THE STATE OF SOUTH CAROLINA
In The Court of Appeals
The State, Respondent,
Kendrick Rice, Appellant.
Appeal From Georgetown County
Paula H. Thomas, Circuit Court Judge
Unpublished Opinion No. 2008-UP-100
Submitted February 1, 2008 – Filed February 12, 2008
Chief Attorney Joseph L. Savitz, III, of Columbia, for Appellant.
Attorney General Henry Dargan McMaster, Chief Deputy Attorney General John W. McIntosh,Assistant Deputy Attorney General Salley W. Elliott, Senior Assistant Attorney General Norman Mark Rapoport, of Columbia, John Gregory Hembree, of Conway, for Respondent.

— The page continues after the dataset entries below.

(** [dbfs_unlink] leaves the directory's cached size behind. For a file with
    another name, unlinking succeeds and the file's object still shows the
    file; the directory's object is as before although the directory has
    one entry less, so it no longer shows its node. *)
Theorem rvfs_unlink_out_of_step v s dir d dentry e i p n :
  coherent v s -> wf s -> v_inodes v !! dir = Some d -> v_dentries v !! dentry = Some e ->
  v_inodes v !! d_inode e = Some i -> entry s (number d) (d_name_of e) = Some (number i) ->
  f_nodes s !! number d = Some p -> f_nodes s !! number i = Some n ->
  number i <> number d -> n_nlink n <> 1 ->
  exists v' s' p' i',
    dbfs_unlink dir dentry v = (Some (inr tt), v') /\
    represents (w_db (v_world v')) s' /\ entry s' (number d) (d_name_of e) = None /\
    v_inodes v' !! d_inode e = Some i' /\ in_step s' i' /\
    v_inodes v' !! dir = Some d /\ f_nodes s' !! number d = Some p' /\
    file_size d = n_size p' + 1 /\ ~ in_step s' d.
Proof.
  intros [Hr Hst] Hwf Hd He Hi Hen Hp Hn Hne Hl.
  pose proof (entry_some _ _ _ _ _ Hp Hen) as Hpe.
  pose proof (unlink_runs (v_world v) s 0 0 (number d) (d_name_of e) (Some (number i))
    time_default Hr (rep_ino _ _ _ _ Hr Hp) ltac:(done)) as Hrun.
  unfold t_unlink_op in Hrun. rewrite Hp, Hpe in Hrun. cbn [from_option id] in Hrun.
  rewrite checkout_root_write, Hn in Hrun. cbn [negb] in Hrun.
  unfold sticky_denies in Hrun. rewrite andb_false_r in Hrun. cbn [andb] in Hrun.
  destruct Hrun as (d' & Hrun & Hr').
  { intros j [= <-]. split; [by eapply rep_ino|done]. }
  { congruence. }
  unfold t_unlink in Hr'. rewrite (Zeqb_ne _ _ Hl) in Hr'.
  set (s' := upd (number i) _ _) in Hr'.
  assert (Hp' : f_nodes s' !! number d = Some (leave (d_name_of e) time_default p)).
  { unfold s'. rewrite upd_lookup_ne by done. by apply upd_lookup_eq. }
  destruct (entry_is_dir _ _ _ _ Hwf Hen) as (p0 & Hp0 & Hpd).
  rewrite Hp in Hp0. injection Hp0 as <-.
  pose proof (leave_size s (number d) p (d_name_of e) (d_name_of e) (number i) time_default
    Hwf (rep_ok _ _ _ _ Hr Hp) Hp Hen) as Hls.
  pose proof (st_step _ _ Hst _ _ Hd _ Hp) as (Hdz & _).
  unfold dbfs_unlink. do 4 rv_step. eexists _, s', _, _. split_and!.
  - reflexivity.
  - exact Hr'.
  - unfold s'. rewrite entry_upd_same by done. rewrite entry_upd, decide_True, Hp by done.
    apply lookup_delete_eq.
  - cbn. by rewrite lookup_alter_eq, Hi.
  - unfold s'. apply in_step_upd;
      [done|intros m; exact (shows_relink (-1) time_default m i)|done|].
    apply in_step_upd_ne; [done|]. by apply (st_step _ _ Hst (d_inode e)).
  - cbn. rewrite lookup_alter_ne; [done|]. intros E. rewrite E in Hi. congruence.
  - exact Hp'.
  - lia.
  - intros Hs. destruct (Hs _ Hp') as (Hz & _). lia.
Qed.

(** ** Renaming *)

(** A size that is not eight bytes long: the attributes cannot be read. *)
Lemma attr_panics (w : world D) ino (z : bytes) :
  db_get (w_db w) (usize_be ino) (bs "size") = Some z -> usize_of z = None ->
  dbfs_common_attr ino w = (Panic, w).
Proof.
  intros Hg Hv. unfold dbfs_common_attr, read_tx, dropped_tx. rewrite begin_ok.
  unfold attr_tx. erewrite tx_bind_ok by (eapply get_bucket_ok, db_has_some; exact Hg).
  erewrite tx_bind_panic; [done|]. unfold read_usize, read_field, mbind, tx_bind, get_kv.
  rewrite Hg. cbn. by rewrite Hv.
Qed.

(** What the writes between two directories leave behind. *)
Lemma rvfs_rename_runs (db : D) s o n name new_name ino po pn :
  represents db s -> f_nodes s !! o = Some po -> f_nodes s !! n = Some pn -> n <> o ->
  n_entries po !! name = Some ino ->
  exists db', rvfs_rename_tx o n (generate_data_key name) new_name db = Ok (tt, db') /\
    db_get db' (usize_be n) (generate_data_key new_name) = Some (usize_to_string n) /\
    db_get db' (usize_be o) (generate_data_key name) = None /\
    db_get db' (usize_be o) (bs "size") = Some (usize_to_string (w64 (n_size po - 1))) /\
    db_get db' (usize_be n) (bs "size") = Some (usize_to_string (w64 (n_size pn + 1))).
Proof.
  intros Hr Ho Hn Hne He.
  assert (Hb : usize_be n <> usize_be o).
  { intros E. apply Hne. apply usize_be_inj; [by eapply rep_ino..|done]. }
  assert (Hb' : usize_be o <> usize_be n) by congruence.
  pose proof (rep_has _ _ _ _ Hr Ho) as Hho. pose proof (rep_has _ _ _ _ Hr Hn) as Hhn.
  pose proof (rep_get _ _ _ _ KSize Hr Ho I) as Hso. cbn in Hso.
  pose proof (rep_get _ _ _ _ KSize Hr Hn I) as Hsn. cbn in Hsn.
  pose proof (ok_size _ (rep_ok _ _ _ _ Hr Ho)) as Hzo.
  pose proof (ok_size _ (rep_ok _ _ _ _ Hr Hn)) as Hzn.
  pose proof (rep_get _ _ _ _ (KEntry name) Hr Ho I) as Hk. cbn in Hk. rewrite He in Hk.
  destruct (db_delete_some _ _ _ _ Hk) as [d1 Hd].
  assert (Hh : forall b, db_has d1 b = db_has db b) by (intros; by eapply db_has_delete).
  assert (Ho1 : db_get d1 (usize_be o) (bs "size") = Some (usize_be (n_size po))).
  { erewrite db_get_delete_ne by (first [exact Hd|right; key_neq]). done. }
  assert (Hn1 : db_get d1 (usize_be n) (bs "size") = Some (usize_be (n_size pn))).
  { erewrite db_get_delete_ne by (first [exact Hd|right; key_neq]). done. }
  rewrite <- Hh in Hho, Hhn.
  unfold rvfs_rename_tx. cbv zeta.
  erewrite tx_bind_ok by (apply tx_expect_ok, get_bucket_ok; by rewrite <- Hh).
  rewrite (Zeqb_ne n o) by done.
  erewrite tx_bind_ok by (apply tx_expect_ok, get_bucket_ok; by rewrite <- Hh).
  erewrite tx_bind_ok by (by apply tx_expect_ok, delete_ok).
  do 4 tx_step. eexists. split; [reflexivity|].
  assert (Hdel : db_get d1 (usize_be o) (generate_data_key name) = None)
    by (by eapply db_get_delete_eq).
  split_and!; db_simpl; done.
Qed.
Lemma alien_lookup_forgets_witness :
  exists l m3, alien_read_at l 0 (bs "...") m3 = (Some (inr (3, bs "abc")), m3) /\
    exists l', alien_read_at l' 0 (bs "...") m3 = (Some (inr (0, bs "...")), m3).
Proof.
  destruct (alien_lookup_forgets mounted 0 sample_root ∅ (bs "a") (bs "abc") (bs "..."))
    as (l & m1 & m2 & l' & m3 & o & o' & _ & _ & _ & _ & _ & _ & _ & R & R');
    [apply reached_mount|vm_compute; reflexivity|reflexivity|reflexivity|reflexivity
    |by intros [|]|split; reflexivity|reflexivity|].
  exists l, m3. split; [exact R|]. exists l'. exact R'.
Defined.
(* ===== verification/Extend.v ===== *)
(** * Operations on nested buckets: src/src/extend.rs

    The entry points of user programs that keep their own data in the
    database: sets of operations on a bucket, given by a path, and user
    functions that run inside a transaction. Buckets hold pairs and other
    buckets, so the database is seen here through another interface than in
    [Store]: the class [NestedDb]. A handle of a bucket is its path. *)

From S2P Require Import Prelude Bytes Common Store.

(** [jammdb::Data]: a pair, or a bucket (whose name is the key). *)
Inductive Data := KeyValue (value : bytes) | SubBucket.

(** ** The interface of the database *)

Class NestedDb (D : Type) := {
  (** [DB::tx] and [Tx::commit]. *)
  nb_begin : D -> option JammError;
  nb_commit : D -> D -> option JammError;
  (** [get] under the bucket at a path; the root is the empty path. *)
  nb_get : D -> list bytes -> bytes -> option Data;
  (** [put] and [delete] fail on the key of a bucket, [create_bucket] on a
      key in use, [delete_bucket] on anything but a bucket. *)
  nb_put : D -> list bytes -> bytes -> bytes -> option D;
  nb_create : D -> list bytes -> bytes -> option D;
  nb_delete : D -> list bytes -> bytes -> option D;
  nb_delete_bucket : D -> list bytes -> bytes -> option D;
  (** [cursor]: the content of a bucket. *)
  nb_cursor : D -> list bytes -> list (bytes * Data);
  (** How deep the buckets under a path are nested. *)
  nb_depth : D -> list bytes -> nat }.

(** The buckets under the path are nested less than [n] deep. *)
Fixpoint shallow {D} `{NestedDb D} (n : nat) (d : D) (p : list bytes) : Prop :=
  match n with
  | O => False
  | S n => forall k, nb_get d p k = Some SubBucket -> shallow n d (p ++ [k])
  end.

(** The bucket at the path exists. *)
Definition live {D} `{NestedDb D} (d : D) (p : list bytes) : Prop :=
  p = [] \/ exists p0 k, p = p0 ++ [k] /\ nb_get d p0 k = Some SubBucket.

(** The documented behaviour; the writes are on a bucket a handle exists
    for. *)
Class NestedDbLaws (D : Type) `{NestedDb D} : Prop := {
  nb_put_spec : forall d p k v, live d p ->
    match nb_put d p k v with
    | Some d' => nb_get d p k <> Some SubBucket /\
        forall p' k', nb_get d' p' k' =
          if decide (p' = p /\ k' = k) then Some (KeyValue v) else nb_get d p' k'
    | None => nb_get d p k = Some SubBucket
    end;
  nb_create_spec : forall d p k, live d p ->
    match nb_create d p k with
    | Some d' => nb_get d p k = None /\
        forall p' k', nb_get d' p' k' =
          if decide (p' = p /\ k' = k) then Some SubBucket else nb_get d p' k'
    | None => is_Some (nb_get d p k)
    end;
  nb_delete_spec : forall d p k,
    match nb_delete d p k with
    | Some d' => (exists v, nb_get d p k = Some (KeyValue v)) /\
        forall p' k', nb_get d' p' k' =
          if decide (p' = p /\ k' = k) then None else nb_get d p' k'
    | None => forall v, nb_get d p k <> Some (KeyValue v)
    end;
  nb_delete_bucket_spec : forall d p k,
    match nb_delete_bucket d p k with
    | Some d' => nb_get d p k = Some SubBucket /\
        forall p' k', nb_get d' p' k' =
          if decide ((p ++ [k]) `prefix_of` (p' ++ [k'])) then None else nb_get d p' k'
    | None => nb_get d p k <> Some SubBucket
    end;
  (** What is under a bucket that is not there is not there either. *)
  nb_closed : forall d p k q k',
    nb_get d p k <> Some SubBucket -> nb_get d (p ++ k :: q) k' = None;
  nb_cursor_nodup : forall d p, NoDup (nb_cursor d p).*1;
  nb_cursor_elem : forall d p k x, (k, x) ∈ nb_cursor d p <-> nb_get d p k = Some x;
  nb_depth_ok : forall d p, shallow (S (nb_depth d p)) d p }.

(** The fault-free store. *)
Class NestedReliable (D : Type) `{NestedDb D} : Prop := {
  nb_begin_ok : forall d, nb_begin d = None;
  nb_commit_ok : forall d d', nb_commit d d' = None }.

(** ** The operations of the [dbop] crate *)

#[warnings="-register-all"] Inductive Operate :=
  | RenameKey (old_key new_key : bytes)
  | AddKey (map : list (bytes * bytes))
  | AddBucket (key : bytes) (other : option (list Operate))
  | DeleteKey (keys : list bytes)
  | Read (keys : list bytes) (buf_addr buf_size : Z)
  | StepInto (key : bytes) (other : option (list Operate)).

(** The memory of the caller: [Read] writes through an address. *)
Definition memory := Z -> Byte.byte.

Definition poke (m : memory) (addr : Z) (l : bytes) : memory := fun a =>
  match l !! Z.to_nat (a - addr) with
  | Some b => if addr <=? a then b else m a
  | None => m a
  end.

(** ** The body of a transaction

    The state is the working copy and the memory; [None] is a panic, which
    drops the transaction. *)
Section extend.
Context {D : Type} `{NestedDb D}.

Definition Ex (A : Type) : Type := D * memory -> option (A * (D * memory)).

#[export] Instance ex_ret : MRet Ex := fun A a s => Some (a, s).
#[export] Instance ex_bind : MBind Ex := fun A B f m s =>
  match m s with Some (a, s') => f a s' | None => None end.

Definition ex_unwrap {A} (o : option A) : Ex A := fun s => a ← o; Some (a, s).
Definition ex_look {A} (f : D -> A) : Ex A := fun s => Some (f (fst s), s).
(** [unwrap()] of a change of the database. *)
Definition ex_change (f : D -> option D) : Ex unit := fun s =>
  d ← f (fst s); Some (tt, (d, snd s)).

(** [bucket.get_bucket(k).is_ok()], and its [unwrap()]. *)
Definition has_bucket (p : list bytes) (k : bytes) : Ex bool :=
  ex_look (fun d => match nb_get d p k with Some SubBucket => true | _ => false end).
Definition get_bucket (p : list bytes) (k : bytes) : Ex (list bytes) :=
  b ← has_bucket p k; ex_unwrap (if b : bool then Some (p ++ [k]) else None).

Fixpoint for_each {A} (f : A -> Ex unit) (l : list A) : Ex unit :=
  match l with [] => mret tt | a :: l => f a;; for_each f l end.

(** The body of the loop of [copy_bucket_data_recursive]; [copy] copies a
    bucket inside. *)
Definition copy_pair (copy : list bytes -> list bytes -> Ex unit) (old_bucket new_bucket : list bytes)
    (data : bytes * Data) : Ex unit :=
  match data with
  | (k, KeyValue v) => ex_change (fun d => nb_put d new_bucket k v)
  | (k, SubBucket) =>
      ex_change (fun d => nb_create d new_bucket k);;
      old ← get_bucket old_bucket k;
      copy old (new_bucket ++ [k])
  end.

(** The recursion goes one bucket deeper each time, [fuel] bounds the
    depth. *)
Fixpoint copy_bucket_data_recursive (fuel : nat) (old_bucket new_bucket : list bytes) : Ex unit :=
  match fuel with
  | O => ex_unwrap None
  | S fuel =>
      pairs ← ex_look (fun d => nb_cursor d old_bucket);
      for_each (copy_pair (copy_bucket_data_recursive fuel) old_bucket new_bucket) pairs
  end.

(** [Operate::RenameKey]. *)
Definition rename_key (bucket : list bytes) (old_key new_key : bytes) : Ex unit :=
  old ← ex_look (fun d => nb_get d bucket old_key);
  match old with
  | None => mret tt
  | Some value =>
      if bool_decide (old_key = new_key) then mret tt
      else
        new ← ex_look (fun d => nb_get d bucket new_key);
        match new with
        | Some _ => mret tt
        | None =>
            match value with
            | KeyValue v => ex_change (fun d => nb_put d bucket new_key v)
            | SubBucket =>
                ex_change (fun d => nb_create d bucket new_key);;
                old_bucket ← get_bucket bucket old_key;
                fuel ← ex_look (fun d => nb_depth d old_bucket);
                copy_bucket_data_recursive (S fuel) old_bucket (bucket ++ [new_key]);;
                ex_change (fun d => nb_delete_bucket d bucket old_key)
            end
        end
  end.

(** [Operate::Read]: the values one after the other, as much as fits. *)
Fixpoint read_keys (bucket : list bytes) (keys : list bytes) (buf_addr buf_size offset : Z) :
  Ex unit :=
  match keys with
  | [] => mret tt
  | key :: keys =>
      x ← ex_look (fun d => nb_get d bucket key);
      v ← ex_unwrap (match x with Some (KeyValue v) => Some v | _ => None end);
      let len := Z.min (buf_size - offset) (zlen v) in
      (fun s : D * memory =>
         Some (tt, (fst s, poke (snd s) (buf_addr + offset) (take (Z.to_nat len) v))));;
      read_keys bucket keys buf_addr buf_size (offset + len)
  end.

(** One operation on the bucket; a set of them is run in order. *)
Fixpoint execute_one (bucket : list bytes) (i : Operate) : Ex unit :=
  let fix all (bucket : list bytes) (l : list Operate) : Ex unit :=
    match l with [] => mret tt | i :: l => execute_one bucket i;; all bucket l end in
  match i with
  | RenameKey old_key new_key => rename_key bucket old_key new_key
  | AddKey map => for_each (fun kv : bytes * bytes =>
      ex_change (fun d => nb_put d bucket kv.1 kv.2)) map
  | AddBucket key other =>
      present ← has_bucket bucket key;
      if present : bool then mret tt
      else
        ex_change (fun d => nb_create d bucket key);;
        match other with Some l => all (bucket ++ [key]) l | None => mret tt end
  | DeleteKey keys => for_each (fun key => ex_change (fun d => nb_delete d bucket key)) keys
  | Read keys buf_addr buf_size => read_keys bucket keys buf_addr buf_size 0
  | StepInto key other =>
      new_bucket ← get_bucket bucket key;
      match other with Some l => all new_bucket l | None => mret tt end
  end.

Fixpoint execute_operate_real (bucket : list bytes) (operate : list Operate) : Ex unit :=
  match operate with
  | [] => mret tt
  | i :: operate => execute_one bucket i;; execute_operate_real bucket operate
  end.

(** The sets inside a set are run by the same function. *)
Lemma execute_step_into bucket key l :
  execute_one bucket (StepInto key (Some l)) =
  new_bucket ← get_bucket bucket key; execute_operate_real new_bucket l.
Proof. reflexivity. Qed.

(** [str::split(":")]. *)
Fixpoint split_colon (cur s : bytes) : list bytes :=
  match s with
  | [] => [cur]
  | c :: s => if bool_decide (c = Byte.x3a) then cur :: split_colon [] s
              else split_colon (cur ++ [c]) s
  end.

(** [get_bucket(..).unwrap()] along a path. *)
Fixpoint walk (bucket : list bytes) (path : list bytes) : Ex (list bytes) :=
  match path with
  | [] => mret bucket
  | k :: path => bucket ← get_bucket bucket k; walk bucket path
  end.

(** A write transaction with [unwrap()] of its beginning and its commit. *)
Definition ex_tx {A} (body : Ex A) : Ex A := fun s =>
  match nb_begin (fst s) with
  | Some _ => None
  | None =>
      match body s with
      | Some (a, (d, m)) =>
          match nb_commit (fst s) d with Some _ => None | None => Some (a, (d, m)) end
      | None => None
      end
  end.

Definition execute_operate (bucket : bytes) (operate : list Operate) : Ex Z :=
  ex_tx (p ← walk [] (split_colon [] bucket); execute_operate_real p operate;; mret 0).

(** The user's function gets the last component, the bucket before it and a
    buffer. *)
Definition execute {R} (key : bytes) (func : bytes -> list bytes -> bytes -> Ex (R * bytes))
    (buf : bytes) : Ex (R * bytes) :=
  let component := split_colon [] key in
  ex_tx (
    first ← ex_unwrap (head component);
    bucket ← get_bucket [] first;
    bucket ← walk bucket (take (length component - 2) (tail component));
    last ← ex_unwrap (last component);
    func last bucket buf).

(** The error is a message. *)
Definition extend_create_global_bucket (key : bytes) : Ex (bytes + unit) := fun s =>
  match nb_begin (fst s) with
  | Some _ => None
  | None =>
      match nb_create (fst s) [] key with
      | None => Some (inl (bs "create bucket failed"), s)
      | Some d =>
          match nb_commit (fst s) d with
          | Some _ => None
          | None => Some (inr tt, (d, snd s))
          end
      end
  end.
End extend.

(** ** Facts *)

Section facts.
Context {D : Type} `{NestedDb D, !NestedDbLaws D, !NestedReliable D}.
Implicit Types (d : D) (p q : list bytes) (k : bytes) (m : memory).

Lemma ex_bind_ok {A B} (x : Ex (D := D) A) (f : A -> Ex B) s a s' :
  x s = Some (a, s') -> (x ≫= f) s = f a s'.
Proof. intros E. unfold mbind, ex_bind. by rewrite E. Qed.

Lemma change_ok (f : D -> option D) d d' m : f d = Some d' -> ex_change f (d, m) = Some (tt, (d', m)).
Proof. intros E. unfold ex_change. cbn. by rewrite E. Qed.

Lemma nested_bucket_ok d m p k :
  nb_get d p k = Some SubBucket -> get_bucket p k (d, m) = Some (p ++ [k], (d, m)).
Proof. intros E. unfold get_bucket, has_bucket, ex_look, mbind, ex_bind. cbn. by rewrite E. Qed.

(** Below the path [new]. *)
Definition under (new p : list bytes) : Prop := new `prefix_of` p.

Lemma under_app new q : under new (new ++ q).
Proof. apply prefix_app_r. done. Qed.

(** Paths neither of which is below the other. *)
Definition apart (a b : list bytes) : Prop := ~ a `prefix_of` b /\ ~ b `prefix_of` a.

Lemma apart_under a b q : apart a b -> ~ under b (a ++ q).
Proof.
  intros [H1 H2] H3. destruct (prefix_weak_total b a (a ++ q)); [done|apply under_app|done..].
Qed.

Lemma apart_snoc a b k k' : apart a b -> apart (a ++ [k]) (b ++ [k']).
Proof.
  intros Hab. split; intros H1.
  - apply (apart_under b a [k']); [split; apply Hab|]. by eapply prefix_app_l.
  - apply (apart_under a b [k]); [done|]. by eapply prefix_app_l.
Qed.

Lemma shallow_ext n d d' p :
  (forall q k, nb_get d' (p ++ q) k = nb_get d (p ++ q) k) -> shallow n d p -> shallow n d' p.
Proof.
  revert p. induction n as [|n IH]; intros p He; [done|]. cbn. intros Hs k Hk. apply IH.
  - intros q k'. rewrite <- (assoc_L app). apply He.
  - apply Hs. pose proof (He [] k) as E. rewrite app_nil_r in E. by rewrite <- E.
Qed.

PER CURIAM: Kendrick Rice appeals from his convictions for two counts of first-degree criminal sexual conduct with a minor and two counts of exposing others to Human Immunodeficiency Virus. Rice argues the trial court erred by allowing a State’s witness to impeach Rice’s testimony with regard to a collateral issue. We affirm pursuant to Rule 220(b)(2), SCACR and the following authorities: State v. Johnson, 363 S.C. 53, 58-59, 609 S.E.2d 520, 523 (2005) (holding, to preserve an issue for review there must be a contemporaneous objection that is ruled upon by the trial court with the objection addressed to the trial court in a sufficiently specific manner that brings attention to the exact error, and if a party fails to properly object, he is procedurally barred from raising the issue on appeal); State v. Dunbar, 356 S.C. 138, 142, 587 S.E.2d 691, 694 (2003) (noting “[a] party need not use the exact name of a legal doctrine in order to preserve it, but it must be clear that the argument has been presented on that ground”); State v. Haselden, 353 S.C. 190, 196, 577 S.E.2d 445, 448 (2003) (finding a party cannot argue one basis for objection at trial and another ground on appeal).
HUFF, KITTREDGE, and WILLIAMS, JJ., concur.
We decide this case without oral argument pursuant to Rule 215, SCACR.